The day James Dean Bradfield was left in awe of Shirley Bassey
Today, the girl from Tiger Bay, Dame Shirley Bassey celebrates her 85th birthday.
Throughout her 60-year career, the Cardiff-born singer has worked with a multivarious who’s who of music – from Elvis, Frank Sinatra, Neil Diamond, and the Pet Shop Boys to Kanye West, The Propellerheads, Sir Bryn Terfel, and Manic Street Preachers
Her glittering career includes 37 studio albums, 105 singles and her global career sales are estimated at more than 140 million.
The Manics were among a host of stars who contributed songs to Dame Shirley Bassey’s 2009 album, ‘The Performance’, penning ‘The Girl From Tiger Bay’ for the Welsh icon.
Then her first full studio album for 20 years, it also featured songs by the Pet Shop Boys, Rufus Wainwright, KT Tunstall and Richard Hawley.

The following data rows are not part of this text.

(** * girder: the collection model of the web client and the provisioning playbook

    Two artefacts are verified here.

    - [clients/web/src/models/CollectionModel.js]: a Backbone model whose one
      method, [fetch], reads [collection/<_id>] through [girder.restRequest]
      and reacts to the two ways the request can end.
    - The Ansible play that provisions a Girder server, together with the
      task list of the [girder] role it applies.

    The JavaScript is embedded as state-passing functions over the model
    object and a log of what the method does to the outside (signals emitted,
    requests sent).  The playbook is embedded as data, with the order in which
    Ansible runs the sections of a play written out. *)

From stdpp Require Import base strings list gmap pretty.
From Stdlib Require Import ZArith.

Local Open Scope string_scope.
Local Open Scope list_scope.
Local Set Warnings "-register-all".

(* ===================================================================== *)
(** ** JavaScript numbers *)
(* ===================================================================== *)

(** A number of a JSON text is read as the nearest double and printed
    with as few digits as read back as that double.  Only whole numbers
    are covered; the functions below work on their absolute value. *)
Module Number.
Local Open Scope Z_scope.

(** The double nearest to a natural number [a], ties to the even
    mantissa; [None] when it is beyond the largest double. *)
Definition nearest_double (a : Z) : option Z :=
  if a <? 2 ^ 53 then Some a
  else
    let e := Z.log2 a - 52 in
    let q := a / 2 ^ e in
    let r := a mod 2 ^ e in
    let half := 2 ^ (e - 1) in
    let m := if r <? half then q
             else if half <? r then q + 1
             else if Z.even q then q else q + 1 in
    let v := m * 2 ^ e in
    if v <? 2 ^ 1024 then Some v else None.

(** Number of decimal digits of a positive number. *)
Fixpoint count_digits (fuel : nat) (a : Z) : Z :=
  match fuel with
  | O => 0
  | S fuel' => if a <? 10 then 1 else 1 + count_digits fuel' (a / 10)
  end.

Definition digits_of (a : Z) : Z := count_digits (Z.to_nat (Z.log2 a) + 1) a.

(** Whether the decimal [c] reads back as the double [v]. *)
Definition reads_as (v c : Z) : bool :=
  let e := Z.log2 v - 52 in
  let m := v / 2 ^ e in
  let up := 4 * v + 2 * 2 ^ e in
  let down := 4 * v - (if m =? 2 ^ 52 then 2 ^ e else 2 * 2 ^ e) in
  if Z.even m then (down <=? 4 * c) && (4 * c <=? up)
  else (down <? 4 * c) && (4 * c <? up).

(** The shortest decimal [s * 10 ^ t] that reads back as [v], trying [k]
    significant digits and then more. *)
Fixpoint shortest (fuel : nat) (v D k : Z) : Z * Z :=
  match fuel with
  | O => (v, 0)
  | S fuel' =>
      let t := D - k in
      let p := 10 ^ t in
      let lo := v / p * p in
      let hi := lo + p in
      let pick c := (c / p, t) in
      match reads_as v lo, reads_as v hi with
      | true, true =>
          if v - lo <? hi - v then pick lo
          else if hi - v <? v - lo then pick hi
          else if Z.even (lo / p) then pick lo else pick hi
      | true, false => pick lo
      | false, true => pick hi
      | false, false => shortest fuel' v D (k + 1)
      end
  end.

(** Strip the zeros at the end of [s], counting them into [t]. *)
Fixpoint trim (fuel : nat) (s t : Z) : Z * Z :=
  match fuel with
  | O => (s, t)
  | S fuel' => if (s mod 10 =? 0) && (0 <? s) then trim fuel' (s / 10) (t + 1) else (s, t)
  end.

(** [Number.prototype.toString] on the double [v], a natural number. *)
Definition print_double (v : Z) : string :=
  if v <? 2 ^ 53 then pretty v
  else
    let D := digits_of v in
    let '(s0, t0) := shortest (Z.to_nat D) v D 1 in
    let '(s, t) := trim 20 s0 t0 in
    let k := digits_of s in
    let n := k + t in
    if n <=? 21 then pretty (s * 10 ^ t)
    else
      let text := pretty s in
      match text with
      | String d "" => String d "" +:+ "e+" +:+ pretty (n - 1)
      | String d rest => String d ("." +:+ rest) +:+ "e+" +:+ pretty (n - 1)
      | "" => ""
      end.

Definition print_number (n : Z) : string :=
  match nearest_double (Z.abs n) with
  | None => if n <? 0 then "-Infinity" else "Infinity"
  | Some v => if n <? 0 then "-" +:+ print_double v else print_double v
  end.

(** Two numerals denote the same number when they read as the same
    double. *)
Definition same_number (x y : Z) : bool :=
  (Z.sgn x =? Z.sgn y) &&
  match nearest_double (Z.abs x), nearest_double (Z.abs y) with
  | Some a, Some b => a =? b
  | None, None => true
  | _, _ => false
  end.

End Number.

(* ===================================================================== *)
(** ** JavaScript values *)
(* ===================================================================== *)

Module JS.

(** The values a JSON response and a model attribute can hold.  [VNum n]
    is the number the numeral [n] is read as, a whole number; an object
    lists its own properties in enumeration order.  Strings are sequences
    of bytes, the UTF-8 encoding of the text. *)
Inductive jsval : Type :=
  | VUndefined
  | VNull
  | VBool (b : bool)
  | VNum (n : Z)
  | VStr (s : string)
  | VArr (items : list jsval)
  | VObj (fields : list (string * jsval)).

(** [o[k]] on the property list of an object: the last binding of [k] is
    the one an object built by successive assignments ends up with. *)
Fixpoint obj_get (k : string) (fields : list (string * jsval)) : option jsval :=
  match fields with
  | [] => None
  | (k', v) :: rest =>
      match obj_get k rest with
      | Some w => Some w
      | None => if String.eqb k k' then Some v else None
      end
  end.

(** [String(v)], the conversion the [+] operator applies to its right
    operand when the left one is a string.  An array joins its elements
    with commas, printing [null] and [undefined] elements as nothing.  An
    object prints as below when it can be converted at all: see
    [converts]. *)
Fixpoint to_string (v : jsval) : string :=
  match v with
  | VUndefined => "undefined"
  | VNull => "null"
  | VBool true => "true"
  | VBool false => "false"
  | VNum n => Number.print_number n
  | VStr s => s
  | VArr items =>
      (fix join (l : list jsval) : string :=
         match l with
         | [] => ""
         | [x] => match x with VUndefined | VNull => "" | _ => to_string x end
         | x :: rest =>
             (match x with VUndefined | VNull => "" | _ => to_string x end)
               +:+ "," +:+ join rest
         end) items
  | VObj _ => "[object Object]"
  end.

Manics’ frontman James Dean Bradfield has vivid memories of the moment they recorded their track together – both memorable and humbling.
“My enduring memory of Shirley Bassey is when we recorded The Girl From Tiger Bay for her 2009 album Performance,” he told me for a Western Mail story celebrating the singer’s 80th birthday. “I had to go to a rehearsal at Abbey Road Studios ahead of appearing with her to perform the song at The Electric Proms at The Roundhouse in London.
“It’s very corny but true, there have been two occasions when I have been humbled as a vocalist. And I don’t mean humbled, I mean utterly humbled.
“The first was when I recorded the track ‘I’m Left, You’re Right, She’s Gone’ with Tom Jones (from Jones’ 1999 ‘Reload’ album) in RAK Studios in London when he came in with a raging hangover and did the song in three takes, which was utterly astounding and put me in my place.
“The second time was the rehearsal for The Electric Proms with Shirley Bassey.”
The Manics’ frontman said it was a daunting sight that met him.
“The rehearsal took place in the main orchestral room downstairs at Abbey Road, where they record a lot of soundtracks.
“There was a full orchestra, full band set-up and I watched her sing ‘Goldfinger’ and ‘Diamonds Are Forever’. Then I was called on to do my little number, which was not good preparation for me as I’d just watched her belt out those classics.
“The remarkable thing was she was someone who wasn’t relying on technique that had been taught, she just belted it out, singing from the gut and only focusing on how powerfully she could rise above the orchestra and the band.
“She did it effortlessly.
“It was amazing to watch somebody that was so self-made, performing with their instincts.
“It was an utter force-of-nature to witness. I don’t recommend it for other singers to have to stand there and watch because it doesn’t do your self-confidence much good!”